Abstract | April 5, 2022
A Diagnostic dilemma – Bradycardia with Premature Ventricular Contraction
- This case highlights the need for considering an exhaustive list of a differential workup for subtle symptoms like dizziness and lightheadedness in the older population which can be missed. Especially in the case with concomitant bradycardia other possible differentials should not be overlooked and a careful decision has to be made regarding beta-blocker therapy influencing the outcome of both conditions- Bradycardia and PVCs.
- A study done by Billet, Sophie et al evaluated the association of mechanical bradycardia and PVCs. It was hypothesized some PVCs do not generate enough ejection volume or pressure to allow the opening of the aortic valve and detectable aortic pressure (mechanical systole), leading to concealed mechanical bradycardia.
- A similar case has been reported by Gupta, Puneet et al bradycardia induced PVCs and the patient was managed on metoprolol and mexiletine who remained symptomatic and further managed with ablation and elective permanent pacemaker placement. It was suggested EP study could be helpful with overdrive suppression.
Introduction: Premature ventricular contractions (PVCs) is a common arrhythmia resulting from enhanced ectopic nodal automaticity in foci of sub-pulmonic valvular pacemaker cells, re-entry circuit involving Purkinje fibers, and induced by toxins like digoxin or reperfusion after myocardial infarction. PVCs are usually diagnosed incidentally on EKG. PVCs are more frequent in patients with underlying heart disease, hypertension, hypokalemia, hypomagnesemia, males, and African-American patients. PVCs associated with underlying heart disease or reversible causes need treatment. In absence of underlying structural heart disease or inability to identify the possible trigger, treatment involves betablocker therapy. But a diagnostic dilemma was faced when we encountered a case of bradycardia with PVCs.

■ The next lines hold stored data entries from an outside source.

(** C10: the codec accessor never returns: whatever the recursion limit,
    the call ends in a recursion error, so it yields no value and in
    particular not the stored format; the format attribute itself holds the
    codec name the track was built with. *)
Theorem codec_never_returns (depth : nat) (self : AudioTrack.t) :
  AudioTrack.codec depth self = ([], Raise RecursionError)
  ∧ (∀ name, outcome (AudioTrack.codec depth self) ≠ Ret name)
  ∧ (∀ s l f d, AudioTrack.format (AudioTrack.Build s l f d) = f).
Proof.
  assert (AudioTrack.codec depth self = ([], Raise RecursionError)) as H.
  { induction depth as [|depth IH]; [done | exact IH]. }
  rewrite H. by repeat split.
Qed.

(** * Claims about the predicate evaluator *)

(** The names the constructor stores on an instance. *)
Definition attribute_names : list string :=
  ["valid"; "path"; "vcodec"; "stream"; "res_height"; "res_width"; "runtime";
   "filesize_mb"; "fps"; "colorspace"; "audio"; "subtitle"].

(** [pred] names an attribute of [self] that is not [None]. *)
Definition recognized (self : MediaInfo.t) (pred : string) : Prop :=
  ∃ attr, MediaInfo.__dict__ self !! pred = Some attr ∧ attr ≠ PyNone.

Lemma dict_dom (self : MediaInfo.t) (pred : string) :
  pred ∉ attribute_names → MediaInfo.__dict__ self !! pred = None.
Proof.
  unfold attribute_names. rewrite !not_elem_of_cons.
  intros (?&?&?&?&?&?&?&?&?&?&?&?&_).
  destruct self as [|i]; simpl.
  - by apply lookup_singleton_ne.
  - rewrite !lookup_insert_ne by done. by apply lookup_singleton_ne.
Qed.

(** The text an exception object carries. *)
Definition exn_text (e : exn) : string :=
  match e with
  | ValueError arg => arg
  | KeyError key => key
  | AttributeError name => name
  | OSError filename => filename
  | InvalidLiteral text => text
  | IndexError | RecursionError | TypeError => ""
  end.

(** [sub in text] *)
Fixpoint mentions (text sub : string) : bool :=
  String.prefix sub text
  || match text with
     | EmptyString => false
     | String _ text' => mentions text' sub
     end.

Lemma prefix_app (b c : string) : String.prefix b (b +:+ c) = true.
Proof.
  induction b as [|x b IH]; [by destruct c|]. simpl.
  by destruct (ascii_dec x x).
Qed.

Lemma mentions_app (a b c : string) : mentions (a +:+ b +:+ c) b = true.
Proof.
  induction a as [|x a IH]; simpl.
  - pose proof (prefix_app b c) as H.
    destruct (b +:+ c); simpl in *; by rewrite H.
  - rewrite IH. apply orb_true_r.
Qed.

Definition unknown_attribute (rulename pred : string) : string :=
  "Error: Rule " +:+ dq +:+ rulename +:+ dq +:+ " unknown attribute: " +:+ pred +:+ " ".

Definition bad_value (rulename value : string) : string :=
  "Error: Rule " +:+ dq +:+ rulename +:+ dq +:+ " valid value: " +:+ value.

(** C3 as stated fails: for the unknown attribute [bogus] of rule [hd] the
    call raises, but the exception raised carries the value expression and
    names neither the rule nor the attribute. *)
Lemma raised_error_carries_value :
  outcome (MediaInfo.eval_numeric false (λ _, "") (λ _, raise IndexError)
             english_info "hd" "bogus" "720")
  = Raise (ValueError "720")
  ∧ mentions (exn_text (ValueError "720")) "hd" = false
  ∧ mentions (exn_text (ValueError "720")) "bogus" = false.
Proof. by vm_compute. Qed.

(** C3, amended: for every rule name, value expression and attribute name
    that is not an attribute of the instance (or whose attribute is
    [None]), [eval_numeric] prints a diagnostic that holds the rule name and
    the attribute name and then raises a [ValueError] that carries the
    value expression; it does not return.  The names outside
    [attribute_names] are of this kind for every instance. *)
Theorem unknown_attribute_raises (verbose : bool) (str_other : PyVal → string)
    (eval_other : string → M bool) (self : MediaInfo.t)
    (rulename pred value : string) :
  (pred ∉ attribute_names → ¬ recognized self pred)
  ∧ (¬ recognized self pred →
     MediaInfo.eval_numeric verbose str_other eval_other self rulename pred value
     = ([unknown_attribute rulename pred], Raise (ValueError value))
     ∧ mentions (unknown_attribute rulename pred) rulename = true
     ∧ mentions (unknown_attribute rulename pred) pred = true).
Proof.
  split.
  - intros Hpred (attr & Hattr & _). by rewrite dict_dom in Hattr.
  - intros Hpred. repeat split.
    + unfold MediaInfo.eval_numeric.
      destruct (MediaInfo.__dict__ self !! pred) as [attr|] eqn:Hattr; [|done].
      destruct attr; try done; destruct Hpred; eexists; split; done.
    + apply (mentions_app ("Error: Rule " +:+ dq) rulename).
    + replace (unknown_attribute rulename pred)
        with (("Error: Rule " +:+ dq +:+ rulename +:+ dq +:+ " unknown attribute: ")
              +:+ pred +:+ " ")
        by (by rewrite !append_assoc).
      apply mentions_app.
Qed.

Lemma unknown_attribute_raises_witness :
  MediaInfo.eval_numeric false (λ _, "") (λ _, raise IndexError)
    english_info "hd" "bogus" "720"
  = ([unknown_attribute "hd" "bogus"], Raise (ValueError "720")).
Proof.
  apply (unknown_attribute_raises false (λ _, "") (λ _, raise IndexError)
           english_info "hd" "bogus" "720").
  apply (unknown_attribute_raises false (λ _, "") (λ _, raise IndexError)
           english_info "hd" "bogus" "720").
  vm_compute. intros H.
  repeat (apply elem_of_cons in H as [H|H]; [discriminate H|]).
  by apply elem_of_nil in H.
Defined.

(** For a value expression with at least one character that has no dash,
    is not numeric and does not start with [<] or [>], the evaluator prints
    the diagnostic and returns [False]. *)
Lemma unrecognized_value_returns_false (verbose : bool) (str_other : PyVal → string)
    (eval_other : string → M bool) (self : MediaInfo.t)
    (rulename pred : string) (c : ascii) (rest : string) :
  recognized self pred →
  Str.contains "-" (String c rest) = false →
  Str.isnumeric (String c rest) = false →
  Str.contains c "<>" = false →
  MediaInfo.eval_numeric verbose str_other eval_other self rulename pred (String c rest)
  = ([bad_value rulename (String c rest)], Ret false).
Proof.
  intros (attr & Hattr & Hnone) Hdash Hnum Hop.
  unfold MediaInfo.eval_numeric, MediaInfo.build_expr.
  rewrite Hattr, Hdash, Hnum, Hop.
  by destruct attr.
Qed.

(** C8 (the failing input): the empty value expression is none of the three
    forms, and on it the evaluator neither prints nor returns: reading its
    first character raises an index error. *)
Theorem empty_value_raises (verbose : bool) (str_other : PyVal → string)
    (eval_other : string → M bool) (i : MediaInfo.info) (rulename : string) :
  Str.contains "-" "" = false
  ∧ Str.isnumeric "" = false
  ∧ MediaInfo.eval_numeric verbose str_other eval_other (MediaInfo.Valid i)
      rulename "res_height" ""
    = ([], Raise IndexError).
Proof. done. Qed.

(** * Claims about the probe parser *)

(** C5: when the duration match or the video stream match fails,
    [parse_details] prints the diagnostic for the path and returns an
    instance whose only attribute is [valid], which is false: reading any
    other attribute raises.  When the duration match fails the result is
    the same whatever the three later extractions and the file size would
    give: none of them is consulted. *)
Theorem failed_match_is_invalid (getsize : string → option N) (_path output : string) :
  re.match_ video_dur output = None ∨ re.match_ video_info output = None →
  ∃ self,
    MediaInfo.parse_details getsize _path output = ([MediaInfo.failed _path], Ret self)
    ∧ MediaInfo.valid self = false
    ∧ MediaInfo.__dict__ self = {[ "valid" := PyBool false ]}
    ∧ (∀ name, name ≠ "valid" →
         MediaInfo.getattr self name = ([], Raise (AttributeError name)))
    ∧ (re.match_ video_dur output = None →
       ∀ info_match audio_finditer subtitle_finditer size,
         MediaInfo.parse_details_with (re.match_ video_dur) info_match
           audio_finditer subtitle_finditer size _path output
         = ([MediaInfo.failed _path], Ret self)).
Proof.
  intros H. exists MediaInfo.Invalid. repeat split.
  - unfold MediaInfo.parse_details, MediaInfo.parse_details_with.
    destruct H as [-> | H]; [done|].
    destruct (re.match_ video_dur output) as [match1|]; [|done].
    case_bool_decide; [done|]. by rewrite H.
  - intros name Hname. unfold MediaInfo.getattr. simpl.
    by rewrite lookup_singleton_ne.
  - intros Hdur ????. unfold MediaInfo.parse_details_with. by rewrite Hdur.
Qed.

Lemma failed_match_is_invalid_witness :
  ∃ self,
    MediaInfo.parse_details (λ _, None) "a.mkv" "a.mkv: No such file or directory"
    = ([MediaInfo.failed "a.mkv"], Ret self)
    ∧ MediaInfo.valid self = false.
Proof.
  destruct (failed_match_is_invalid (λ _, None) "a.mkv"
              "a.mkv: No such file or directory") as (self & H1 & H2 & _).
  - left. vm_compute. reflexivity.
  - exists self. by split.
Defined.

Section RuntimeRules.

Variable verbose : bool.
Variable str_other : PyVal → string.
Variable eval_other : string → M bool.
Variable i : MediaInfo.info.
Variable rulename : string.

Let eval_runtime (value : string) : result bool :=
  outcome (MediaInfo.eval_numeric verbose str_other eval_other (MediaInfo.Valid i)
             rulename "runtime" value).

Lemma dict_runtime :
  MediaInfo.__dict__ (MediaInfo.Valid i) !! "runtime"
  = Some (PyInt (MediaInfo.runtime i)).
Proof. reflexivity. Qed.

Lemma outcome_verdict (expr value : string) (attr : PyVal) (b : bool) :
  Str.comparison expr = Some b →
  outcome (b' ←' MediaInfo.eval eval_other expr;
           if negb b' then
             (if verbose then
                print ("  >> predicate " +:+ "runtime" +:+ " (" +:+ dq +:+ value
                       +:+ dq +:+ ") did not match " +:+ MediaInfo.format_attr str_other attr)
              else ret tt);;'
             ret false
           else ret true)
  = Ret b.
Proof.
  intros Hexpr. unfold MediaInfo.eval. rewrite Hexpr, bind_ret.
  destruct b; [done|]. by destruct verbose.
Qed.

Case presentation and diagnosis: A 59-year-old African- American female presented with dizziness and lightheadedness for around 1 month. There was no positional or diurnal association of episode. She also had a history of hypertension, hyperlipidemia, and occasional snoring during nighttime. Her primary care physician also noted that she had some bradycardia. Her symptoms were initially attributed to bradycardia possibly secondary to metoprolol tartrate 25 mg twice daily, which was discontinued but further resulted in worsening of her symptoms. She was subsequently admitted for further evaluation and management. She underwent a pharmacological stress test with regadenoson in July 2019 which was normal. Her EKG showed sinus rhythm with PVCs-unifocal with a right bundle branch block/superior axis morphology likely originating from a focus around the Left Ventricle (LV) apex and not ischemic. She also had concomitant underlying baseline bradycardia. Her echocardiogram showed normal LV with preserved ejection, mild pulmonary hypertension with RVSP of 43 mmHg. The patient underwent a stress test which showed fair exercise capacity for age and accelerated chronotropic response to exercise. There was no evidence of stress-induced ischemia.
Management: It was both a diagnostic and therapeutic dilemma to manage bradycardia and symptomatic PVCs. It was decided to initiate therapy with metoprolol succinate (MS) 25 mg daily with monitoring of her ventricular rate at home and flecainide 50 mg twice daily. The patient was discharged with outpatient follow-up and was doing fairly well after discharge but later on again developed symptoms of dizziness and lightheadedness. She continued to have skipped beats though improved since discharge. The MS was reduced to 12.5 mg daily. It was decided to consider telemetry for evaluation and possible EP and ablation if PVCs burden continues to remain high.